The recipe for the sauce is similarly hard to come back using. I reached out to 15 one-of-a-kind restaurants around the U.S. — massive chains and independently-run joints — but everyone turned down my request. “We can’t reveal that data,” a Benihana manager in Maryland informed me. I acquired comparable solutions from a Sakura in New Jersey, an Edohana in Texas, and a Flame in New York.

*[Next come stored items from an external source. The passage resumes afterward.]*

(* ===== verification/MonClient.v ===== *)
(** * The monitor client's owner task

    Models the owner of [src/src/mon/client.rs]: the task that holds the
    cluster maps, follows the messages of a monitor session, answers the
    requests of the client's callers and moves on to the next monitor when a
    session ends.

    A session is its interface to the owner: what a send returns and which
    events arrive.  The answer of a request goes to the one-shot channel the
    caller waits on; a channel that is dropped without an answer is recorded
    as dropped.  Time and cancellation are what the owner sees of them when an
    event is handled. *)

From S2P Require Import Prelude Codec Message Address Frame MapBase MonMap Pool OsdMap Incremental BTree MonMessages SessionState.
From Stdlib Require Import ZArith Lia Strings.Byte Strings.String.
From stdpp Require Import base option gmap sorting numbers list.

Open Scope Z_scope.

Inductive MonitorError : Type :=
| MnE_Closed
| MnE_InvalidConfig
| MnE_ConnectTimeout
| MnE_AttemptsExhausted
| MnE_ForeignCluster
| MnE_IdentityUnavailable
| MnE_MapGap
| MnE_Session (e : SessionError)
| MnE_Message (e : MessageError)
| MnE_Map (e : MapError)
| MnE_WireErrno (code : Z).

(** A step returns an error or panics. *)
Inductive MonitorFault : Type :=
| MF_Error (e : MonitorError)
| MF_Panic.

Record Endpoint : Type := mkEndpoint {
  ep_address : SocketAddr;
  ep_entity_address : EntityAddr;
  ep_priority : Z;
  ep_weight : Z
}.

#[export] Instance SocketAddr_eq_dec : EqDecision SocketAddr.
Proof. solve_decision. Defined.

(** Durations in nanoseconds. *)
Record MonitorConfig : Type := mkMonitorConfig {
  seeds : list Endpoint;
  expected_fsid : option (list byte);
  hostname : list byte;
  map_limits : MapLimits;
  message_limits : MessageLimits;
  max_seed_attempts : Z;
  history_limit : Z;
  operation_timeout : Z;
  retry_delay : Z;
  subscribe_period : Z;
  error_capacity : Z
}.

Definition MonitorConfig_validate (c : MonitorConfig) : result MonitorError unit :=
  if (zlen (seeds c) =? 0) || (max_seed_attempts c =? 0) || (operation_timeout c =? 0)
     || (subscribe_period c =? 0) || (error_capacity c =? 0) || (max_bytes (message_limits c) =? 0)
     || (max_maps (message_limits c) =? 0) || (ml_bytes (map_limits c) =? 0)
     || (ml_monitors (map_limits c) =? 0) || (ml_addresses (map_limits c) =? 0)
     || (ml_locations (map_limits c) =? 0) || (ml_pools (map_limits c) =? 0)
     || (ml_osds (map_limits c) =? 0) || (ml_pg_mappings (map_limits c) =? 0)
     || (ml_collection_entries (map_limits c) =? 0)
  then Err MnE_InvalidConfig else Ok tt.

Record MonitorState : Type := mkMonitorState {
  generation : Z;
  connected_fsid : option (list byte);
  ms_global_id : option Z;
  ms_client_addresses : option (list EntityAddr);
  ms_monmap : option MonMap;
  ms_osdmap : option OSDMap;
  ms_mgrmap : option MgrMap
}.

Definition MonitorState_default : MonitorState := mkMonitorState 0 None None None None None None.

Definition MonitorState_ready (s : MonitorState) : bool :=
  bool_decide (is_Some (connected_fsid s)) && bool_decide (is_Some (ms_monmap s))
  && bool_decide (is_Some (ms_osdmap s)).

(** The order of [list_pools]: by name, then by identifier. *)
Definition pool_before (p q : Pool) : Prop :=
  match bytes_compare (pool_name p) (pool_name q) with
  | Lt => True
  | Eq => pool_id p <= pool_id q
  | Gt => False
  end.

#[export] Instance pool_before_dec : RelDecision pool_before.
Proof. intros p q. unfold pool_before. destruct (bytes_compare _ _); apply _. Defined.

Definition list_pools (s : MonitorState) : list Pool :=
  match ms_osdmap s with
  | None => []
  | Some map => merge_sort pool_before (map_to_list (om_pools map)).*2
  end.

(** ** Requests *)

Record OperationOptions : Type := mkOperationOptions {
  deadline : option Z;
  cancellation : option Z
}.

(** What the owner sees of the world while it handles an event: the clock, the
    cancelled tokens, and what the session's sends return; a send under the
    operation timeout may also time out. *)
Record Env : Type := mkEnv {
  env_now : Z;
  env_canceled : Z -> bool;
  env_send : Message -> result SessionError unit;
  env_timed_send : Message -> option (result SessionError unit)
}.

Definition is_canceled (env : Env) (o : OperationOptions) : bool :=
  match cancellation o with Some token => env_canceled env token | None => false end.

Definition past_deadline (env : Env) (o : OperationOptions) : bool :=
  match deadline o with Some deadline => deadline <=? env_now env | None => false end.

(** [reply] names the one-shot channel the caller waits on. *)
Record MonitorCommand : Type := mkMonitorCommand {
  mc_transaction_id : Z;
  mc_command : list (list byte);
  mc_input : list byte;
  mc_options : OperationOptions;
  mc_reply : Z
}.

Record StatFsCommand : Type := mkStatFsCommand {
  sc_transaction_id : Z;
  sc_options : OperationOptions;
  sc_reply : Z
}.

Record PoolStatsCommand : Type := mkPoolStatsCommand {
  pc_transaction_id : Z;
  pc_pools : list (list byte);
  pc_options : OperationOptions;
  pc_reply : Z
}.

Record PoolOperationCommand : Type := mkPoolOperationCommand {
  oc_transaction_id : Z;
  oc_pool : Z;
  oc_operation : PoolOperation;
  oc_snapshot : Z;
  oc_name : list byte;
  oc_options : OperationOptions;
  oc_reply : Z
}.

Inductive Answer : Type :=
| A_Command (r : result MonitorError (CommandReply * option MonitorError))
| A_StatFs (r : result MonitorError StatFsReply)
| A_PoolStats (r : result MonitorError PoolStatsReply)
| A_PoolOperation (r : result MonitorError PoolOperationReply).

(** What the owner does to the outside, apart from publishing states. *)
Inductive Output : Type :=
| Out_Answer (channel : Z) (a : Answer)
| Out_Dropped (channel : Z)
| Out_Report (e : MonitorError)
| Out_Send (m : Message)
| Out_Close
| Out_Shutdown.

(** ** The owner *)

(** [published] is the value of the [state_tx] channel. *)
Record Owner : Type := mkOwner {
  next_seed : Z;
  pinned_fsid : option (list byte);
  ow_state : MonitorState;
  published : MonitorState;
  history : list MonitorState;
  refresh_epoch : option Z;
  next_transaction_id : Z;
  foreign_seeds : list SocketAddr
}.

Definition set_next_seed (x : Z) (o : Owner) : Owner :=
  mkOwner x (pinned_fsid o) (ow_state o) (published o) (history o) (refresh_epoch o)
    (next_transaction_id o) (foreign_seeds o).
Definition set_pinned_fsid (x : option (list byte)) (o : Owner) : Owner :=
  mkOwner (next_seed o) x (ow_state o) (published o) (history o) (refresh_epoch o)
    (next_transaction_id o) (foreign_seeds o).
Definition set_ow_state (x : MonitorState) (o : Owner) : Owner :=
  mkOwner (next_seed o) (pinned_fsid o) x (published o) (history o) (refresh_epoch o)
    (next_transaction_id o) (foreign_seeds o).
Definition set_published (x : MonitorState) (o : Owner) : Owner :=
  mkOwner (next_seed o) (pinned_fsid o) (ow_state o) x (history o) (refresh_epoch o)
    (next_transaction_id o) (foreign_seeds o).
Definition set_history (x : list MonitorState) (o : Owner) : Owner :=
  mkOwner (next_seed o) (pinned_fsid o) (ow_state o) (published o) x (refresh_epoch o)
    (next_transaction_id o) (foreign_seeds o).
Definition set_refresh_epoch (x : option Z) (o : Owner) : Owner :=
  mkOwner (next_seed o) (pinned_fsid o) (ow_state o) (published o) (history o) x
    (next_transaction_id o) (foreign_seeds o).
Definition set_next_transaction_id (x : Z) (o : Owner) : Owner :=
  mkOwner (next_seed o) (pinned_fsid o) (ow_state o) (published o) (history o) (refresh_epoch o)
    x (foreign_seeds o).
Definition set_foreign_seeds (x : list SocketAddr) (o : Owner) : Owner :=
  mkOwner (next_seed o) (pinned_fsid o) (ow_state o) (published o) (history o) (refresh_epoch o)
    (next_transaction_id o) x.

(** The owner [MonitorClient::spawn] starts, and the state it shows before. *)
Definition spawn (c : MonitorConfig) : result MonitorError Owner :=
  _ ← MonitorConfig_validate c;
  Ok (mkOwner 0 (expected_fsid c) MonitorState_default
        (mkMonitorState 0 (expected_fsid c) None None None None None) [] None 1 []).

Definition with_fsid (fsid : list byte) (s : MonitorState) : MonitorState :=
  mkMonitorState (generation s) (Some fsid) (ms_global_id s) (ms_client_addresses s) (ms_monmap s)
    (ms_osdmap s) (ms_mgrmap s).
Definition with_monmap (map : MonMap) (s : MonitorState) : MonitorState :=
  mkMonitorState (generation s) (connected_fsid s) (ms_global_id s) (ms_client_addresses s) (Some map)
    (ms_osdmap s) (ms_mgrmap s).
Definition with_osdmap (map : OSDMap) (s : MonitorState) : MonitorState :=
  mkMonitorState (generation s) (connected_fsid s) (ms_global_id s) (ms_client_addresses s)
    (ms_monmap s) (Some map) (ms_mgrmap s).
Definition with_mgrmap (map : MgrMap) (s : MonitorState) : MonitorState :=
  mkMonitorState (generation s) (connected_fsid s) (ms_global_id s) (ms_client_addresses s)
    (ms_monmap s) (ms_osdmap s) (Some map).
Definition with_identity (global_id : Z) (addresses : list EntityAddr) (s : MonitorState) : MonitorState :=
  mkMonitorState (generation s) (connected_fsid s) (Some global_id) (Some addresses) (ms_monmap s)
    (ms_osdmap s) (ms_mgrmap s).
Definition next_generation (s : MonitorState) : MonitorState :=
  mkMonitorState (Z.min (generation s + 1) u64_max) (connected_fsid s) (ms_global_id s)
    (ms_client_addresses s) (ms_monmap s) (ms_osdmap s) (ms_mgrmap s).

Chuck Cutler encountered a completely similar problem 25 years ago when he first tasted white sauce in a teppanyaki restaurant. “I noticed that everyone at the table has been asking for bowls of white sauce … So I attempted it. I became instantly hooked.”
Cutler spent a decade asking exclusive restaurants for the recipe, to no avail. “It’s a Japanese secret,” cooks could tell him. One day, even though he stumbled across a sauce produced by using a teppanyaki eating place in a Florida grocery shop, he stumbled across a sauce. He remembers it being known as a vegetable sauce. So he bought a bottle “and darned if it failed to flavor precisely like what I was searching.”
Using the elements listed on the vegetable sauce bottle, Cutler changed into providing you with his recipe (Chuck’s Easy Recipe). In revenge against the rejected restaurants, he made a website for Japanese-Steakhouse-White-Sauce.Com. According to Cutler, it was the first good recipe online. Created nearly a decade and a half ago, the internet site now has 229 pages of feedback from traffic. There “are hundreds of comments from people all around the international saying, ‘Oh my God, I’ve been looking for this forever,’ ” he said. “Ninety-8 percent of them is tremendous.”
The sauce’s recognition and intrigue led one teppanyaki eatery proprietor, Terry Ho, to begin bottling it in bulk. He owns more than 20 eating places in the South—a few teppanyakis and a few Chinese. He has lived in Albany, Ga., since the 1970s, while his grandfather immigrated to the U.S. From Taiwan.
Ho’s sauce is called Terry Ho’s Yum Yum Sauce.
The name is exclusive and has a nifty branding flow. According to Ho, “Yum Yum Sauce” is more appealing than white sauce or shrimp sauce; neither of those is even a vaguely correct description of the real sauce. “There’s no shrimp in this recipe,” he said. Why are you calling it shrimp sauce?” However, Yum Yum Sauce fits: “Well, I mean, it tastes yummy.”
For years, Southerners who had tasted or heard about Ho’s Yum Yum Sauce — which he made a bit otherwise from others (less oil and sugar) — could come to his restaurants soliciting for sixteen or 20 oz of it. He would dole it out in Styrofoam containers.